Upset at Turkey, Knesset to Discuss Armenian Genocide, Kurdish Self-Determination

YERUSHALAYIM -
A pro-Palestinian demonstrator waves flags during a protest against the U.S. Embassy move to Yerushalayim, near the Israeli Consulate in Istanbul, Turkey, May 15. (Reuters/Osman Orsal)

The Knesset is expected on Wednesday to take up a number of resolutions aimed directly at Turkey – the most important among them an official Israeli recognition of the genocide of the Armenian people by Turkey 100 years ago. Members of the Armenian Church in Yerushalayim will be present at the discussion.

In a separate measure, the Knesset is expected to discuss recognition of the right of the Kurdish people to their own homeland. The two measures, consisting of declarations by the Knesset, are expected to be approved by a large majority of MKs, as much of the opposition is in favor of them, along with coalition members.
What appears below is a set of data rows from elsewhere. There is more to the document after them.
(** X26. The second pass may select a product without a usable file name (no
    filename field, an empty one, or a name with fewer than three tokens).
    The download loop reads the date from the file name outside any [try]:
    at the first such product it raises, after the products before it have
    been handled, and the products after it are not requested. *)
Theorem product_without_date_aborts_downloads (w : Download.World)
    (user_ password_ outFolder_ : string)
    (productParams : list (string * Download.Product))
    (before after : list Download.Product) (el : Download.Product)
    (s : Download.State) :
  productParams.*2 = before ++ el :: after ->
  Forall Download.downloadable before ->
  Download.product_date el = None ->
  exists e s',
    Download.downoadImagery w user_ password_ productParams outFolder_ s
    = (Raised e, s')
    /\ (e = KeyError "filename" \/ e = AttributeError \/ e = IndexError)
    /\ (length (Download.requests s')
        <= length (Download.requests s) + length before)%nat.
Proof.
  intros Hsplit Hall Hnone. unfold Download.downoadImagery.
  cbv [mbind Download.D_bind Download.bind Download.logging_info
       Download.modify Download.get_state].
  set (s1 := Download.add_log _ (Download.add_log _ _)).
  rewrite Hsplit.
  assert (Hloop : forall s0,
            exists e s',
              Download.for_each (before ++ el :: after)
                (Download.download_body w user_ password_ outFolder_) s0
              = (Raised e, s')
              /\ (e = KeyError "filename" \/ e = AttributeError \/ e = IndexError)
              /\ (length (Download.requests s')
                  <= length (Download.requests s0) + length before)%nat).
  { clear s s1 Hsplit. induction Hall as [|x xs [[d Hd] Hu] Hall IH]; intros s0.
    - cbn [app]. rewrite D_for_each_cons.
      destruct (download_body_no_date w user_ password_ outFolder_ el s0 Hnone)
        as (e & -> & He).
      exists e, s0. split; [done|]. split; [done|]. cbn. lia.
    - cbn [app]. rewrite D_for_each_cons.
      destruct (Download.download_body w user_ password_ outFolder_ x s0)
        as [o1 s2] eqn:Hbody.
      apply (download_body_spec _ _ _ _ _ d) in Hbody
        as (Hnr & _ & Hreq); [|done..].
      destruct (IH s2) as (e & s' & Hrun & He & Hlen).
      exists e, s'.
      assert (Hs2 : (length (Download.requests s2)
                     <= S (length (Download.requests s0)))%nat).
      { destruct Hreq as [[-> _]|[-> _]]; rewrite ?length_app; cbn; lia. }
      split; [|split; [done|cbn; lia]].
      destruct o1 as [[]| |e1]; [done..|by destruct (Hnr e1)]. }
  destruct (Hloop s1) as (e & s' & -> & He & Hlen). exists e, s'.
  split; [done|]. split; [done|]. exact Hlen.
Qed.

Lemma product_without_date_aborts_downloads_witness :
  exists e s',
    Download.downoadImagery Download.demo_hub "u" "p"
      [("0", Download.demo_product); ("1", Download.demo_product_short_name);
       ("2", Download.demo_product)] "raw" Download.initial_state
    = (Raised e, s')
    /\ (e = KeyError "filename" \/ e = AttributeError \/ e = IndexError)
    /\ (length (Download.requests s')
        <= length (Download.requests Download.initial_state)
           + length [Download.demo_product])%nat.
Proof.
  apply (product_without_date_aborts_downloads Download.demo_hub "u" "p" "raw"
           [("0", Download.demo_product); ("1", Download.demo_product_short_name);
            ("2", Download.demo_product)]
           [Download.demo_product] [Download.demo_product]
           Download.demo_product_short_name Download.initial_state).
  - reflexivity.
  - constructor; [|constructor]. split; by eexists.
  - vm_compute; reflexivity.
Defined.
Both issues are extremely sensitive ones in Turkey. Between 1915 and 1923, an estimated 1.5 million Armenians, mostly citizens of the Ottoman Empire, were killed. Called by some historians the “Armenian Holocaust,” the systematic murder of the population included roundups, deportations, mass shootings, and detention in work camps. Turkey denies that the Armenians were targeted in a genocide and attributes any deaths to unrest that prevailed during and after World War I.
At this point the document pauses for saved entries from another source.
(** The range of the view at list position [i], read off the tree. *)
Definition range_from_offset (s : CocSnippet.t T) (i : nat)
           (v : CocSnippetPlaceholder) : Prop :=
  let tm := CocSnippet.tmSnippet s in
  let anchor := CocSnippet.position s in
  let at_offset := LSP.positionAt (Snippets.toString tm) (Snippets.offset tm i) in
  let start := LSP.start (range v) in
  let end_ := LSP.end_ (range v) in
  LSP.line start = LSP.line anchor + LSP.line at_offset
  /\ (LSP.line at_offset = 0 ->
      LSP.character start = LSP.character anchor + LSP.character at_offset)
  /\ (LSP.line at_offset <> 0 ->
      LSP.character start = LSP.character at_offset)
  /\ LSP.line end_ = LSP.line start
  /\ LSP.character end_
     = LSP.character start + Z.of_nat (String.length (value v))
  /\ LSP.le start end_.

(** The list holds one view per placeholder node of the tree, in the
    tree's order; the view at position [i] has id [i], the text of the
    [i]-th node as its value, and the range read off the tree. *)
Definition ranges_from_offsets (s : CocSnippet.t T) : Prop :=
  List.length (CocSnippet._placeholders s)
  = List.length (Snippets.placeholders (CocSnippet.tmSnippet s))
  /\ forall i v,
       nth_error (CocSnippet._placeholders s) i = Some v ->
       range_from_offset s i v
       /\ id v = Z.of_nat i
       /\ exists p,
            nth_error (Snippets.placeholders (CocSnippet.tmSnippet s)) i = Some p
            /\ value v = Snippets.text p.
The deaths of the Armenians is recognized as a genocide by dozens of countries in Europe, as well as by Russia and the United States. Israel has not taken an official position on the matter, and efforts by MKs in the past to recognize the deaths as a genocide have been quashed by the Foreign Ministry, fearing its impact on Israel-Turkey relations. With the recent deterioration of relations, however, the Ministry has not attempted to press the Knesset not to discuss the matter this time, Maariv reported.

Commenting on the measure, Meretz head MK Tamar Zandberg said that “for many years Israel has sought to avoid recognizing the genocide of the Armenians, one of the most horrific acts of the 20th century. Not recognizing the genocide is a black mark against Israel, and any country that refuses to acknowledge this because of narrow political interests. Israel should certainly not be among those countries.”
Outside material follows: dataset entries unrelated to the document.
(** C4: when the discovery fails in [on_start], the hook returns all the
    same, with readiness signaled; the server of the workload is what it
    was, which for a workload as [__init__] made it is [None]; and a
    dispatch of the echo route after that answers, for every payload that
    parses, with the degraded payload. *)
Theorem on_start_discovery_failure (rt : Runtime) (ctx : ContextArg)
    (msg : string) :
  rt_discover rt (server_type init) = Raise (ActrRuntimeError msg) ->
  let r := run rt (on_start ctx) init in
  result_of r = Returned tt
  /\ server_id (final r) = None
  /\ ready (final r) = true
  /\ (forall w, rt_discover rt (server_type w) = Raise (ActrRuntimeError msg) ->
        result_of (run rt (on_start ctx) w) = Returned tt
        /\ server_id (final (run rt (on_start ctx) w)) = server_id w)
  /\ (forall (codec : Codec) payload ctx' request,
        EchoRequest_FromString payload = Ok request ->
        result_of (run rt (dispatch echo_route payload ctx') (final r))
        = Returned degraded_payload).
Proof.
  intros Hd. rewrite (run_on_start_failed _ ctx _ _ Hd).
  cbv zeta. cbn [final result_of server_id ready].
  split; [reflexivity|]. split; [reflexivity|]. split; [reflexivity|].
  split.
  - intros w Hw. now rewrite (run_on_start_failed _ ctx _ _ Hw).
  - intros codec payload ctx' request Hp.
    rewrite (run_dispatch_degraded rt _ payload ctx' request); auto.
Qed.

Lemma on_start_discovery_failure_witness :
  rt_discover no_server_runtime (server_type init)
  = Raise (ActrRuntimeError "no actor of this type")
  /\ result_of (run no_server_runtime (on_start RawContext) init) = Returned tt
  /\ server_id (final (run no_server_runtime (on_start RawContext) init)) = None
  /\ ready (final (run no_server_runtime (on_start RawContext) init)) = true.
Proof.
  split; [reflexivity|].
  pose proof (on_start_discovery_failure no_server_runtime RawContext
                "no actor of this type" eq_refl) as H.
  cbv zeta in H. destruct H as (H1 & H2 & H3 & _).
  repeat split; assumption.
Defined.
The same holds true for recognition of the Kurds’ right to self-determination; Ministry sources said that at this point, they had no problem with setting an agenda that would not serve Turkey’s interests. MK Oded Forer (Yisrael Beytenu), among the sponsors of the measure, said that “the Kurdish people have been suffering for years. The behavior of Turkish leader Erdogan as relating to Israel in recent weeks requires a reevaluation of our relations with them, and that should help propel us to recognizing the need for Kurdish independence.”

In a third measure aimed at Turkey, MKs from the coalition and opposition are sponsoring a proposal calling on the state to regulate the import of cement from Turkey, in order to ensure that the Israeli cement industry is able to survive. Cement is among the chief products Israel imports from Turkey, and Turkish cement costs less than Israeli cement – a fact that has caused significant losses to Israeli cement makers.

On Tuesday, Turkish media quoted Turkish leader Recep Tayyip Erdoğan as saying that Turkey will “reevaluate” its economic relationship with Israel after the country’s June 24th elections. Erdogan made the comments in the wake of a decision by the Organization of Islamic Cooperation (OIC) to impose an embargo on Israeli products. “I hope the OIC counties will put the decision of the embargo into practice. After all, there will be no way to get any products from them anymore,” the Hurriyet Daily News quoted Erdogan as telling a group of Turkish journalists. “Of course, we will assess the situation as well. As Turkey, we will evaluate our ties, particularly economic and trade, with them [Israel]. We have an upcoming election. We will take steps in this direction after the elections.”